Up to and including the line that contains "[world_equiv] relates worlds", reproduce every line exactly, beginning with the first line below.
++++++++++++++++++++
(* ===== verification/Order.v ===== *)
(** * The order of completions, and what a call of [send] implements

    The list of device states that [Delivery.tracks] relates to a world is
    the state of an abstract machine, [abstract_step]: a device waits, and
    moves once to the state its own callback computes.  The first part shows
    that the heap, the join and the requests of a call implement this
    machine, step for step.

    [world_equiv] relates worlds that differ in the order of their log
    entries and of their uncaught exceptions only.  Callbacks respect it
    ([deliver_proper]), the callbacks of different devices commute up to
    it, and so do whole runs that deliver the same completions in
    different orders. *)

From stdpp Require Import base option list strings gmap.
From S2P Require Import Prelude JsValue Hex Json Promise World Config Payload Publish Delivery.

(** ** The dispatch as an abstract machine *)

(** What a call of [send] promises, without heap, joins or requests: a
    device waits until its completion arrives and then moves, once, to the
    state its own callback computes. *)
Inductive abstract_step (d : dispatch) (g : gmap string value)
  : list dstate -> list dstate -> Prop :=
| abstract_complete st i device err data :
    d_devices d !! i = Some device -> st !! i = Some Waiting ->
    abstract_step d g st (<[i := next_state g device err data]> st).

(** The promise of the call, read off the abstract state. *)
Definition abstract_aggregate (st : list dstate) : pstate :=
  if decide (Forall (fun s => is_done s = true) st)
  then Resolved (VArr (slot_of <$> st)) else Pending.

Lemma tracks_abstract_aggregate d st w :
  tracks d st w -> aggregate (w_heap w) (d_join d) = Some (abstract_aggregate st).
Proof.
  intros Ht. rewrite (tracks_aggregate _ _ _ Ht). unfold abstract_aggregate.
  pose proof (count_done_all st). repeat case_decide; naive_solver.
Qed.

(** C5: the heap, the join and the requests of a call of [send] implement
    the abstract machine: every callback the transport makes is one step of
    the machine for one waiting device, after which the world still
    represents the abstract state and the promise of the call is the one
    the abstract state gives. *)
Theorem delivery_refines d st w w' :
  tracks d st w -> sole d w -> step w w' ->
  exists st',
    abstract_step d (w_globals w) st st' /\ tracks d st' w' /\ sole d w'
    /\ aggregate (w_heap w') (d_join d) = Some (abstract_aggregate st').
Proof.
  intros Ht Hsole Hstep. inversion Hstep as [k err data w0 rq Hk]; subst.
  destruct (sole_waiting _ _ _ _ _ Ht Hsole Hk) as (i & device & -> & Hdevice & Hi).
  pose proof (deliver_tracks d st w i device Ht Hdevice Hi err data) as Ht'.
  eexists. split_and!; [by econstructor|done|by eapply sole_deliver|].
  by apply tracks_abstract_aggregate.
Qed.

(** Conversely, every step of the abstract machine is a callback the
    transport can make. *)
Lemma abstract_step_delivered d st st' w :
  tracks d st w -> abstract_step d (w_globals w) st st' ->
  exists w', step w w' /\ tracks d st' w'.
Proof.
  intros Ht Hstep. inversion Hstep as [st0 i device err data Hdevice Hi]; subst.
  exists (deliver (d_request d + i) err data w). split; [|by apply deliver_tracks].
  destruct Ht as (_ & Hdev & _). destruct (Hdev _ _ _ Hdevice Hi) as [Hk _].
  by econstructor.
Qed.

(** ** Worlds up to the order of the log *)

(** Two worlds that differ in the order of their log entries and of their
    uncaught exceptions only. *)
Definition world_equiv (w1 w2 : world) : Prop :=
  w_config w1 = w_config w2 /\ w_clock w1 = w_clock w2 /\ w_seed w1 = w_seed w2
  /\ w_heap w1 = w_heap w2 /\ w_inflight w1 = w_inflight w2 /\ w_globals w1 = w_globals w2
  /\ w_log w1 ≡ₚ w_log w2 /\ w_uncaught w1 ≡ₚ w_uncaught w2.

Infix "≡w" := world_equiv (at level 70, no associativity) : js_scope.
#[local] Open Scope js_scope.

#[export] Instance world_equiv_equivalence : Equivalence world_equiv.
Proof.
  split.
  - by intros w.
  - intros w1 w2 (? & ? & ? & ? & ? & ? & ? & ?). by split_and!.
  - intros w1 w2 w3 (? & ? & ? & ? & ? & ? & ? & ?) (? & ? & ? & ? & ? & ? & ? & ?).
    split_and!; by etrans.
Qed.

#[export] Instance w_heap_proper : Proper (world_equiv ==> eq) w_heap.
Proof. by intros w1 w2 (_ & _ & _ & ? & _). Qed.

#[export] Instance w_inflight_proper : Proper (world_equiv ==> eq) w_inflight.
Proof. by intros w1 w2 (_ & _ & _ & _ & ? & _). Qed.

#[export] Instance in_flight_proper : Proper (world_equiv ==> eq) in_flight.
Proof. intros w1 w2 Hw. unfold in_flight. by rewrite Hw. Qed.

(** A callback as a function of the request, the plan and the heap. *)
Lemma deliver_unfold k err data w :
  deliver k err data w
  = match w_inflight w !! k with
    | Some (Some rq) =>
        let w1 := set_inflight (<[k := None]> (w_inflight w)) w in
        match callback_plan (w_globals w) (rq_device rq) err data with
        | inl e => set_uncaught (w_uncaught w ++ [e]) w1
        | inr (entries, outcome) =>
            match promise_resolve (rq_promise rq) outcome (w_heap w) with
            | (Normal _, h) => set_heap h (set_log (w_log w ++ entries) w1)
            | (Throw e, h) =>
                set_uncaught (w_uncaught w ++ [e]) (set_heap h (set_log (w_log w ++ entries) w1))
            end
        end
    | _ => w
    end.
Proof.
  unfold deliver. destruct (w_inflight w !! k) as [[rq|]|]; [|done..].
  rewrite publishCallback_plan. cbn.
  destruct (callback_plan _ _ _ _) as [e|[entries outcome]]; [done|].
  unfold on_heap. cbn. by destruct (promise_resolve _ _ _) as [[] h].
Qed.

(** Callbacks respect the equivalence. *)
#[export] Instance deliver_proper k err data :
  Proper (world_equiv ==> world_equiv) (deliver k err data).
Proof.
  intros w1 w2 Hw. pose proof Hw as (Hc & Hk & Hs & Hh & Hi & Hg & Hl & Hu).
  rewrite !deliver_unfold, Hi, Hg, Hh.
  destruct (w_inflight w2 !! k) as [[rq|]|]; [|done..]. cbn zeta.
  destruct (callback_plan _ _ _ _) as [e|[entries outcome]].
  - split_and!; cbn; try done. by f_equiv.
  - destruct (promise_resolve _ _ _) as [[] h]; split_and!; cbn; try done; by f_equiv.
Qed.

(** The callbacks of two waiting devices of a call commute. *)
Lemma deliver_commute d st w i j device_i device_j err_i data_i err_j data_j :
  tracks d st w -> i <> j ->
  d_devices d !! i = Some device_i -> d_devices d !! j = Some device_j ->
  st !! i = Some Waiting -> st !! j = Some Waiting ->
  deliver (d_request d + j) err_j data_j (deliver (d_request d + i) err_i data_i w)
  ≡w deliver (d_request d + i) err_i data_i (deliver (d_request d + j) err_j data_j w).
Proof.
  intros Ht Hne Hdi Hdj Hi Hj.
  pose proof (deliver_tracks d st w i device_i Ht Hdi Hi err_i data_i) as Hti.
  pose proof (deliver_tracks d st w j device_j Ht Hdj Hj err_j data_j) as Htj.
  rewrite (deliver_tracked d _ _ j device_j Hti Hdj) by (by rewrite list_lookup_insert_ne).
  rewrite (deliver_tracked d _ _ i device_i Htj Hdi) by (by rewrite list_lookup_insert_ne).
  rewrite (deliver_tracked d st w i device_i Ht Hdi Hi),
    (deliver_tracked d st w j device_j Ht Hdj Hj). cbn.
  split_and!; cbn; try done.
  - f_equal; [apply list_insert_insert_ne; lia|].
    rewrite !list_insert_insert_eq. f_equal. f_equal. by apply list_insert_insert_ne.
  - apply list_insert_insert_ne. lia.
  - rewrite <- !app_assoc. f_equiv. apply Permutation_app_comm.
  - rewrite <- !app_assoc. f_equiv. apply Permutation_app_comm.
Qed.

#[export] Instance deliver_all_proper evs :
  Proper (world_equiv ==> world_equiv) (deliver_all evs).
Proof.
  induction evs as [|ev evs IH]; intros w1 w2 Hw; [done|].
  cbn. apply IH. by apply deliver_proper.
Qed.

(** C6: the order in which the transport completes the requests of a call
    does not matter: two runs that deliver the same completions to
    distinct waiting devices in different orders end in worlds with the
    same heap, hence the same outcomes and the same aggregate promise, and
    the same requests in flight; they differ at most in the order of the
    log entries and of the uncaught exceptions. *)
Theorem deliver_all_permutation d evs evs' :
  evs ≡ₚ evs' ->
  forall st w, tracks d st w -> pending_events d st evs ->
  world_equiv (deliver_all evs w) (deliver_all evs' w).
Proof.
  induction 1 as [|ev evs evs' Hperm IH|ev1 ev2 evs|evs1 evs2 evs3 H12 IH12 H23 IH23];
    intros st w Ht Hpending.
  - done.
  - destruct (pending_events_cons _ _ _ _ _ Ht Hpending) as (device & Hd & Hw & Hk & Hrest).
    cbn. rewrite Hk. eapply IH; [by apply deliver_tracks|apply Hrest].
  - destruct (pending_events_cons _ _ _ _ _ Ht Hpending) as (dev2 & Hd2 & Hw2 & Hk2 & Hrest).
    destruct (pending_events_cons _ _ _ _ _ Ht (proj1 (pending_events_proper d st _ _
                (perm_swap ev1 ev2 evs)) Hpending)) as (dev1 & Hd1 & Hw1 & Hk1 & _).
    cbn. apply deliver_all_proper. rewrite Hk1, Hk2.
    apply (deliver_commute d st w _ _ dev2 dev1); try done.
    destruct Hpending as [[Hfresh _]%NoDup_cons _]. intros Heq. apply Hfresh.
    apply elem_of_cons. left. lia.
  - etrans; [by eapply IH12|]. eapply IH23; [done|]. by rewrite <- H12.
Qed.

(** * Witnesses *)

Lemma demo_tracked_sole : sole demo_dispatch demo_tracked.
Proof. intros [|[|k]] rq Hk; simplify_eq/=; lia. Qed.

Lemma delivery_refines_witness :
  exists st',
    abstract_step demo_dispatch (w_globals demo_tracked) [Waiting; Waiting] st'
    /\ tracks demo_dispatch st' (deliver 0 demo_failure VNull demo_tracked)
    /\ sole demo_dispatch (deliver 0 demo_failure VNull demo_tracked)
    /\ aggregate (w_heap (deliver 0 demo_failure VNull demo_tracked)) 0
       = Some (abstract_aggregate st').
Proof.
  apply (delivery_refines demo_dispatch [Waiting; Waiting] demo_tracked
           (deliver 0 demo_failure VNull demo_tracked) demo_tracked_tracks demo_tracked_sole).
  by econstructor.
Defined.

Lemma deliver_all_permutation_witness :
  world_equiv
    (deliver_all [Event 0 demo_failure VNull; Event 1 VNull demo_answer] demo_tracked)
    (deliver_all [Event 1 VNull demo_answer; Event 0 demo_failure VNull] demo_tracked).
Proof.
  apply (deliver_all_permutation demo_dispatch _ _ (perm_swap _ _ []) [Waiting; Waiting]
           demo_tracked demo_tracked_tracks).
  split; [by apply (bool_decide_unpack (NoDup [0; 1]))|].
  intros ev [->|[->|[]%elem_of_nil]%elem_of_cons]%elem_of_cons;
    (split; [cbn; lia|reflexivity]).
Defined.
++++++++++++++++++++
WRITTEN REPLY:
(* ===== verification/Order.v ===== *)
(** * The order of completions, and what a call of [send] implements

    The list of device states that [Delivery.tracks] relates to a world is
    the state of an abstract machine, [abstract_step]: a device waits, and
    moves once to the state its own callback computes.  The first part shows
    that the heap, the join and the requests of a call implement this
    machine, step for step.

    [world_equiv] relates worlds that differ in the order of their log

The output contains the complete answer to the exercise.